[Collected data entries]

* * * *

(** After a heartbeat, the connection is [a]'s and its handler reads again. *)
Lemma heartbeat_registers a c now env s :
  u64_ok c → undisturbed a s → tcp_conns (host (daemon s)) !! c = None →
  ∃ d, run psk (replicate 9 (Steps (Reader a) now env)) (put a s ToLength (tcp_frame (Connection.build_heartbeat c)) (daemon s)) =
      Some (put a s InLength [] d) ∧
    tcp d = update_conn (λ x, if is_established x then touch now x else x) c (tcp (daemon s)) ∧
    tcp_conns (host d) = <[c := a]> (tcp_conns (host (daemon s))).
Proof.
  intros Hc Hu Hnone. unfold Connection.build_heartbeat. rewrite <-(app_nil_r (tcp_frame _)). change 9%nat with (7 + 2)%nat. rewrite replicate_add.
  eexists. split; [|split].
  - erewrite run_app by (apply (run_handles psk a s Hu); [by apply bare_fits|by apply bare_size|by apply decode_bare]).
    rewrite begin_bare by done. cbn [fst snd begun]. unfold handle_packet_tcp. rewrite decode_bare by done. cbn [Connection.bare pkt_type conn_id].
    unfold frames, news. cbn [snd fst aside set_tcp_conns trace]. rewrite drop_all. cbn [omap list_omap fmap list_fmap].
    erewrite run_step by apply step_done. erewrite run_step by (by apply step_lock_length). reflexivity.
  - reflexivity.
  - cbn. unfold register. by rewrite Hnone.
Qed.
(** A SYN for a connection that is another client's: its answer waits for the other client's stream. *)
Lemma syn_waits a b c now env s :
  u64_ok c → undisturbed b s → tcp_conns (host (daemon s)) !! c = Some a →
  connections (tcp (daemon s)) !! c = None → (RateLimiter.check_syn now (ip b) (limiter (tcp (daemon s)))).1 = true →
  ∃ d, run psk (replicate 8 (Steps (Reader b) now env)) (put b s ToLength (tcp_frame (Connection.build_syn c)) (daemon s)) =
    Some (put b s (ToStream c [] (tcp_frame (Connection.build_syn_ack c)) a) [] d).
Proof.
  intros Hc Hu Ha Hnone Hok. unfold Connection.build_syn. rewrite <-(app_nil_r (tcp_frame (encode (Connection.bare c Syn) []))). change 8%nat with (7 + 1)%nat. rewrite replicate_add.
  destruct (RateLimiter.check_syn _ _ _) as [ok rl] eqn:Erl. cbn in Hok. subst ok.
  eexists. erewrite run_app by (apply (run_handles psk b s Hu); [by apply bare_fits|by apply bare_size|by apply decode_bare]).
  rewrite begin_bare by done. cbn [fst snd begun]. unfold handle_packet_tcp. rewrite decode_bare by done. cbn [Connection.bare pkt_type conn_id].
  rewrite Erl. cbn [negb connections]. rewrite Hnone.
  cbn [new_connection new_counter fst snd aside set_tcp_conns]. unfold tcp_send. cbn [tcp_conns set_counters aside set_tcp_conns]. rewrite lookup_singleton_eq.
  unfold frames, news. cbn [emit trace set_counters aside set_tcp_conns]. rewrite drop_app_length. cbn [omap list_omap tcp_data fmap list_fmap].
  erewrite run_step; [reflexivity|].
  unfold reader_step, send_step. rewrite put_pc. rewrite decide_True by (by apply put_free).
  assert (E : tcp_conns (register c b (host (daemon s))) !! c = Some a) by (unfold register; by rewrite Ha).
  match goal with |- context [tcp_conns (host (daemon ?x)) !! c] =>
    change (tcp_conns (host (daemon x))) with (tcp_conns (register c b (host (daemon s)))) end.
  rewrite E. by rewrite put_set_pc.
Qed.
Definition _update_members_user_account : M unit :=
  user_accounts <- attr user_accounts "user_accounts" ;;
  for_each user_accounts
    (fun item =>
       insert (UpdateSet T_member "user_account_id" "ua_id" "member_id")
              [("member_id", fst item); ("ua_id", VInt (snd item))]).

Definition _update_members_role : M unit :=
  rows <- query (SelectWhereNotNull ["id"] T_member "works_at_pizzeria_id")
                [] ;;
  for_each rows
    (fun r =>
       role_ids <- attr role_ids "role_ids" ;;
       role_id <- liftW (choice role_ids) ;;
       insert (UpdateSet T_member "role_id" "role_id" "member_id")
              [("member_id", VInt (fst r)); ("role_id", VInt role_id)]).

Definition _insert_order_status : M (list Z) :=
  for_gen RandomDataGenerator.order_status (fun _ => ret tt)
    (fun status =>
       insert (InsertInto T_order_status ["label"])
              (OrderStatus.dict status)) ;;;
  rows <- query (SelectFrom ["id"] T_order_status) [] ;;
  assign (set_order_status_ids (ids rows)) ;;;
  attr order_status_ids "order_status_ids".

Definition _insert_keywords : M (list Z) :=
  for_gen RandomDataGenerator.keywords (fun _ => ret tt)
    (fun keyword =>
       insert (InsertInto T_keyword ["name"]) (Keyword.dict keyword)) ;;;
  rows <- query (SelectFrom ["id"] T_keyword) [] ;;
  assign (set_keyword_ids (ids rows)) ;;;
  attr keyword_ids "keyword_ids".

Definition _insert_permissions : M (list Z) :=
  for_gen RandomDataGenerator.permissions (fun _ => ret tt)
    (fun permission =>
       insert (InsertInto T_permission ["label"])
              (Permission.dict permission)) ;;;
  rows <- query (SelectFrom ["id"] T_permission) [] ;;
  assign (set_permission_ids (ids rows)) ;;;
  attr permission_ids "permission_ids".

Definition _insert_roles : M (list Z) :=
  for_gen RandomDataGenerator.roles (fun _ => ret tt)
    (fun role =>
       insert (InsertInto T_role ["name"]) (Role.dict role)) ;;;
  rows <- query (SelectFrom ["id"] T_role) [] ;;
  assign (set_role_ids (ids rows)) ;;;
  attr role_ids "role_ids".

Definition _insert_has_permission_to : M unit :=
  role_ids <- attr role_ids "role_ids" ;;
  permission_ids <- attr permission_ids "permission_ids" ;;
  parameters <-
    liftW (RandomDataGenerator.has_permission_to role_ids permission_ids) ;;
  insert (InsertValues R_has_permission_to ["role_id"; "permission_id"])
         parameters.

Definition _insert_contains_item : M unit :=
  taken_order_ids <- attr taken_order_ids "taken_order_ids" ;;
  catalog_item_ids <- attr catalog_item_ids "catalog_item_ids" ;;
  parameters <-
    liftW (RandomDataGenerator.contains_item taken_order_ids
             catalog_item_ids) ;;
  insert (InsertValues R_contains_item
            ["order_id"; "item_id"; "quantity"; "unit_price_ati"])
         parameters.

* * * *

After locating the line holding "rewrite E. by rewrite put_set_pc." above, output exactly that line and every line after it through the line holding "(fun item =>". Include nothing else.

  rewrite E. by rewrite put_set_pc.
Qed.
Definition _update_members_user_account : M unit :=
  user_accounts <- attr user_accounts "user_accounts" ;;
  for_each user_accounts
    (fun item =>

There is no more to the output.